If enacted, SB 156 would authorize the director of the Ohio Department of Health to require that hospitals pass along any other breast reconstruction information to patients that has been deemed appropriate.

In campaigning for the bill, Tavares cited a study that found that 60 to 70 percent of women are not offered reconstructive surgery options.

“This bill does not mandate that patients undergo breast cancer surgery,” she said. “It simply educates them about their options.”

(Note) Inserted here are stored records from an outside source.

(** What [_fix] returns is representable in the context. *)
Lemma fix_fin_in_context s c e d :
  fix_fin s c e = Ok d -> in_context d = true.
Proof.
  unfold fix_fin. destruct (N.eqb_spec c 0) as [->|Hc].
  - intros [= <-]. cbn. unfold Etiny, Emax, Emin, prec. apply andb_true_intro.
    split; [apply Z.leb_le|apply Z.leb_le]; lia.
  - destruct (Z.ltb_spec Etop (ndigits c + e - prec)) as [|Htop]; [discriminate|].
    set (exp_min := if ndigits c + e - prec <? Etiny then Etiny else ndigits c + e - prec).
    assert (Hmin : Etiny <= exp_min /\ ndigits c + e - prec <= exp_min /\ exp_min <= Etop).
    { subst exp_min. unfold Etiny, Etop, Emax, Emin, prec in *.
      destruct (Z.ltb_spec (ndigits c + e - 28) (-999999 - 28 + 1)); lia. }
    destruct Hmin as [Hm1 [Hm2 Hm3]]. clearbody exp_min.
    destruct (Z.ltb_spec e exp_min) as [Hlt|Hge].
    + set (digits := ndigits c + e - exp_min).
      set (c' := if digits <? 0 then 1%N else c).
      set (e' := if digits <? 0 then exp_min - 1 else e).
      set (drop := exp_min - e').
      set (changed := round_changed ROUND_HALF_EVEN c' drop).
      set (coeff := (c' / pow10 drop)%N).
      assert (Hcoeff : (coeff < pow10 prec)%N).
      { subst coeff c' drop e'. unfold digits. destruct (Z.ltb_spec (ndigits c + e - exp_min) 0).
        - replace (exp_min - (exp_min - 1)) with 1 by lia. cbn. reflexivity.
        - destruct (ndigits_spec c Hc) as [Hd [_ Hhi]].
          apply N.Div0.div_lt_upper_bound.
          assert (pow10 (ndigits c) <= pow10 ((exp_min - e) + prec))%N
            by (apply pow10_le_mono; lia).
          rewrite pow10_add in H0 by (unfold prec; lia). lia. }
      set (coeff1 := if 0 <? changed then (coeff + 1)%N else coeff).
      assert (Hcoeff1 : (coeff1 <= pow10 prec)%N).
      { subst coeff1. destruct (0 <? changed); lia. }
      set (carry := (0 <? changed) && (prec <? ndigits coeff1)).
      set (coeff2 := if carry then (coeff1 / 10)%N else coeff1).
      set (exp_min' := if carry then exp_min + 1 else exp_min).
      assert (Hd2 : ndigits coeff2 <= prec).
      { subst coeff2. destruct carry eqn:Hcarry.
        - apply ndigits_le_of_lt; [unfold prec; lia|].
          apply N.Div0.div_lt_upper_bound.
          change (pow10 prec) with 10000000000000000000000000000%N in *. lia.
        - subst carry. apply andb_false_iff in Hcarry as [Hch|Hnd].
          + subst coeff1. rewrite Hch. apply ndigits_le_of_lt; [unfold prec; lia|assumption].
          + apply Z.ltb_ge in Hnd. assumption. }
      destruct (Z.ltb_spec Etop exp_min'); [discriminate|].
      intros [= <-]. cbn [in_context].
      assert (He' : exp_min <= exp_min') by (subst exp_min'; destruct carry; lia).
      unfold adjusted. unfold Etiny, Etop, Emax, Emin, prec in *.
      destruct (coeff2 =? 0)%N; repeat (apply andb_true_intro; split);
        apply Z.leb_le; lia.
    + intros [= <-]. cbn [in_context]. destruct (N.eqb_spec c 0); [contradiction|].
      unfold adjusted. unfold Etiny, Etop, Emax, Emin, prec in *.
      repeat (apply andb_true_intro; split); apply Z.leb_le; lia.
Qed.

Lemma rescale_finite mode s c e q : exists c', rescale mode s c e q = Fin s c' q.
Proof.
  unfold rescale. destruct (c =? 0)%N; [eauto|]. destruct (q <=? e); eauto.
Qed.

Lemma add_in_context a b d :
  is_finite a = true -> is_finite b = true -> add a b = Ok d -> in_context d = true.
Proof.
  destruct a as [s1 c1 e1| |], b as [s2 c2 e2| |]; try discriminate. intros _ _.
  unfold add. cbn [check_nans]. unfold add_fin.
  destruct ((c1 =? 0) && (c2 =? 0))%N; [apply fix_fin_in_context|].
  destruct (c1 =? 0)%N.
  { destruct (rescale_finite ROUND_HALF_EVEN s2 c2 e2 (Z.max (Z.min e1 e2) (e2 - prec - 1)))
      as [c' ->]. apply fix_fin_in_context. }
  destruct (c2 =? 0)%N.
  { destruct (rescale_finite ROUND_HALF_EVEN s1 c1 e1 (Z.max (Z.min e1 e2) (e1 - prec - 1)))
      as [c' ->]. apply fix_fin_in_context. }
  destruct (normalize c1 e1 c2 e2) as [[n1 x1] [n2 x2]].
  destruct (negb (Bool.eqb s1 s2)); [|apply fix_fin_in_context].
  destruct (n1 =? n2)%N; [apply fix_fin_in_context|].
  destruct (n1 <? n2)%N; apply fix_fin_in_context.
Qed.

Lemma sub_in_context a b d :
  is_finite a = true -> is_finite b = true -> sub a b = Ok d -> in_context d = true.
Proof.
  destruct a as [s1 c1 e1| |], b as [s2 c2 e2| |]; try discriminate. intros _ _.
  unfold sub. cbn [check_nans copy_negate]. apply add_in_context; reflexivity.
Qed.

Lemma div_in_context a b d :
  is_finite a = true -> is_finite b = true -> div a b = Ok d -> in_context d = true.
Proof.
  destruct a as [s1 c1 e1| |], b as [s2 c2 e2| |]; try discriminate. intros _ _.
  unfold div. cbn [check_nans]. unfold div_fin.
  destruct (c2 =? 0)%N; [destruct (c1 =? 0)%N; discriminate|].
  destruct (c1 =? 0)%N; [apply fix_fin_in_context|].
  destruct (negb _); [apply fix_fin_in_context|].
  destruct (strip_to_ideal _ _ _ _). apply fix_fin_in_context.
Qed.

Lemma mul_in_context a b d :
  is_finite a = true -> is_finite b = true -> mul a b = Ok d -> in_context d = true.
Proof.
  destruct a as [s1 c1 e1| |], b as [s2 c2 e2| |]; try discriminate. intros _ _.
  unfold mul. cbn [check_nans]. apply fix_fin_in_context.
Qed.

Lemma pct_change_in_context old new pct :
  is_finite old = true -> is_finite new = true ->
  pct_change old new = Ok pct -> in_context pct = true.
Proof.
  intros Ho Hn. unfold pct_change.
  destruct (sub new old) as [delta|] eqn:E1; [|discriminate]. cbn [rbind].
  destruct (div delta old) as [ratio|] eqn:E2; [|discriminate]. cbn [rbind].
  apply mul_in_context; [|reflexivity].
  apply in_context_finite. apply (div_in_context delta old); [|assumption|assumption].
  apply in_context_finite. apply (sub_in_context new old); assumption.
Qed.

Lemma Qle_bool_comp a b c d :
  (a == c)%Q -> (b == d)%Q -> Qle_bool a b = Qle_bool c d.
Proof.
  intros E1 E2. destruct (Qle_bool c d) eqn:H.
  - apply Qle_bool_iff. apply Qle_bool_iff in H. rewrite E1, E2. assumption.
  - destruct (Qle_bool a b) eqn:H'; [|reflexivity].
    apply Qle_bool_iff in H'. rewrite E1, E2 in H'. apply Qle_bool_iff in H'. congruence.
Qed.

(** ** CSV emit *)

Lemma field_to_csv_fields : map fst field_to_csv = mapped_fields.
Proof. vm_compute. reflexivity. Qed.

Lemma fill_csv_row_ext (items : list (string * string)) (r1 r2 : row)
  (acc : gmap string string) :
  Forall (fun f => r1 !! f = r2 !! f) (map fst items) ->
  fold_left (fun csv_row '(field_name, csv_col) =>
               <[csv_col := cell_text (r1 !! field_name)]> csv_row) items acc =
  fold_left (fun csv_row '(field_name, csv_col) =>
               <[csv_col := cell_text (r2 !! field_name)]> csv_row) items acc.
Proof.
  revert acc. induction items as [|[f c] items IH]; intros acc H; [reflexivity|].
  cbn [fold_left map fst] in *. inversion H as [|? ? Hf Hrest]; subst.
  rewrite Hf. apply IH. assumption.
Qed.

Lemma make_csv_row_ext r1 r2 :
  agree_on_mapped r1 r2 -> make_csv_row r1 = make_csv_row r2.
Proof.
  intros H. unfold make_csv_row. apply fill_csv_row_ext.
  rewrite field_to_csv_fields. exact H.
Qed.

Lemma generate_csv_ext rows1 rows2 :
  Forall2 agree_on_mapped rows1 rows2 -> generate_csv rows1 = generate_csv rows2.
Proof.
  intros H. unfold generate_csv. f_equal. f_equal.
  induction H as [|r1 r2 l1 l2 Hr _ IH]; [reflexivity|].
  cbn [map]. rewrite (make_csv_row_ext r1 r2 Hr), IH. reflexivity.
Qed.

Lemma agree_on_mapped_insert (k : string) (v : value) (r : row) :
  k ∉ mapped_fields -> agree_on_mapped (<[k := v]> r) r.
Proof.
  intros Hk. unfold agree_on_mapped. apply Forall_forall. intros f Hf.
  apply lookup_insert_ne. intros E. apply Hk. rewrite E. apply list_elem_of_In. exact Hf.
Qed.

Lemma new_price_not_mapped : "new_price" ∉ mapped_fields.
Proof.
  intros H. apply list_elem_of_In in H. vm_compute in H.
  repeat (destruct H as [H|H]; [discriminate H|]). exact H.
Qed.

Lemma diff_not_mapped : "diff" ∉ mapped_fields.
Proof.
  intros H. apply list_elem_of_In in H. vm_compute in H.
  repeat (destruct H as [H|H]; [discriminate H|]). exact H.
Qed.

Lemma for_each_Forall2 {A B : Type} (f : A -> result B) (R : B -> A -> Prop) l l' :
  (forall a b, f a = Ok b -> R b a) ->
  for_each f l = Ok l' -> Forall2 R l' l.
Proof.
  intros Hf. revert l'. induction l as [|a l IH]; intros l' H.
  - cbn in H. injection H as <-. constructor.
  - cbn [for_each] in H. destruct (f a) as [b|] eqn:Eb; [|discriminate].
    cbn [rbind] in H. destruct (for_each f l) as [bs|]; [|discriminate].
    cbn [rbind] in H. injection H as <-. constructor; [apply Hf; assumption|].
    apply IH. reflexivity.
Qed.

Lemma download_row_agrees strat undercut floor r r' :
  download_row strat undercut floor r = Ok r' -> agree_on_mapped r' r.
Proof.
  unfold download_row. destruct (row_new_price _ _ _ _); [|discriminate].
  cbn [rbind]. intros [= <-]. apply agree_on_mapped_insert, new_price_not_mapped.
Qed.

(** ** Reading back what the writer wrote *)

Lemma append_cons (x : ascii) (a b : string) : String x a ++ b = String x (a ++ b).
Proof. reflexivity. Qed.

Lemma append_nil_l (b : string) : "" ++ b = b.
Proof. reflexivity. Qed.

Lemma append_assoc (a b c : string) : (a ++ b) ++ c = a ++ (b ++ c).
Proof.
  induction a as [|x a IH]; [reflexivity|]. rewrite !append_cons. f_equal. exact IH.
Qed.

Lemma append_nil_r (a : string) : a ++ "" = a.
Proof.
  induction a as [|x a IH]; [reflexivity|]. rewrite append_cons. f_equal. exact IH.
Qed.

Lemma lines_of_nonempty c r : Csv.lines_of (String c r) <> [].
Proof.
  cbn [Csv.lines_of]. destruct (Ascii.eqb c Csv.LF); [discriminate|].
  destruct (Csv.lines_of r); discriminate.
Qed.

Lemma read_records_lines_of p c r :
  Csv.read_records p (Csv.lines_of (String c r)) = read_rest p (String c r).
Proof.
  unfold read_rest. pose proof (lines_of_nonempty c r).
  destruct (Csv.lines_of (String c r)); [contradiction|reflexivity].
Qed.

(** A character that is not a line feed stays within the line. *)
Lemma read_rest_char p c r :
  Ascii.eqb c Csv.LF = false ->
  read_rest p (String c r) =
  match Csv.parse_process_char p (Some c) with
  | Raise e => ([], Some e)
  | Ok p1 => read_rest p1 r
  end.
Proof.
  intros Hc. unfold read_rest. cbn [Csv.lines_of]. rewrite Hc.
  destruct (Csv.lines_of r) as [|l ls]; unfold read_line; cbn [Csv.read_records Csv.process_line];
    destruct (Csv.parse_process_char p (Some c)); reflexivity.
Qed.

(** A line feed ends the line: the reader sees the end-of-line mark, and a
    record is complete if that leaves it in START_RECORD. *)
Lemma read_rest_LF p r :
  read_rest p (String Csv.LF r) =
  match Csv.parse_process_char p (Some Csv.LF) with
  | Raise e => ([], Some e)
  | Ok p1 =>
      match Csv.parse_process_char p1 None with
      | Raise e => ([], Some e)
      | Ok p2 =>
          if Csv.is_start_record p2
          then Csv.yield (Csv.fields p2) (Csv.read_records Csv.parse_reset (Csv.lines_of r))
          else Csv.read_records p2 (Csv.lines_of r)
      end
  end.
Proof.
  unfold read_rest. cbn [Csv.lines_of]. rewrite Ascii.eqb_refl.
  unfold read_line. cbn [Csv.read_records Csv.process_line].
  destruct (Csv.parse_process_char p (Some Csv.LF)); reflexivity.
Qed.

Lemma plain_char_not_LF c : plain_char c = true -> Ascii.eqb c Csv.LF = false.
Proof.
  unfold plain_char, Csv.needs_quotes_char, Csv.is_newline.
  destruct (Ascii.eqb c Csv.LF); [|reflexivity].
  rewrite !orb_true_r. discriminate.
Qed.

Lemma plain_char_facts c :
  plain_char c = true ->
  Csv.is_newline c = false /\ Ascii.eqb c Csv.COMMA = false /\ Ascii.eqb c Csv.QUOTE = false.
Proof.
  unfold plain_char, Csv.needs_quotes_char.
  destruct (Ascii.eqb c Csv.COMMA), (Ascii.eqb c Csv.QUOTE), (Csv.is_newline c);
    cbn; intros H; try discriminate H; auto.
Qed.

Dr. K. Roxanne Grawe, a plastic and reconstructive surgeon, offered proponent testimony for SB 182 and, like Tavares, noted that in 2007, only 29 percent of breast cancer patients were offered reconstruction.

Grawe said such procedures are vital for a woman’s “self confidence, sense of well-being and hopefulness which, in turn, affects healing.”

SB 156 is similar to a proposal being championed by Reps. Bill Patmon, D-Cleveland, and Lynn Wachtmann, R-Napoleon.

House Bill 147, also known as the Lizzie B. Byrd Act after Patmon’s mother, would require a surgeon performing a mastectomy in a hospital to guide the patient and provide referrals in a manner consistent with standards of the National Accreditation Program for Breast Centers.

“If a surgeon who is to perform a mastectomy considers breast reconstruction appropriate for the patient, the surgeon or designated person shall offer the patient a preoperative referral to a reconstructive or plastic surgeon in accordance with NAPBC standards,” HB 147 states.

The House measure unanimously passed the House in June and had its first Senate committee hearing Wednesday.

Wachtmann has said HB 147 doesn’t “leap too far” in regulating how surgeons carry out their duties but “ensures a woman has the information she needs to make a good, informed choice.”

SB 156 has yet to be scheduled for a committee hearing.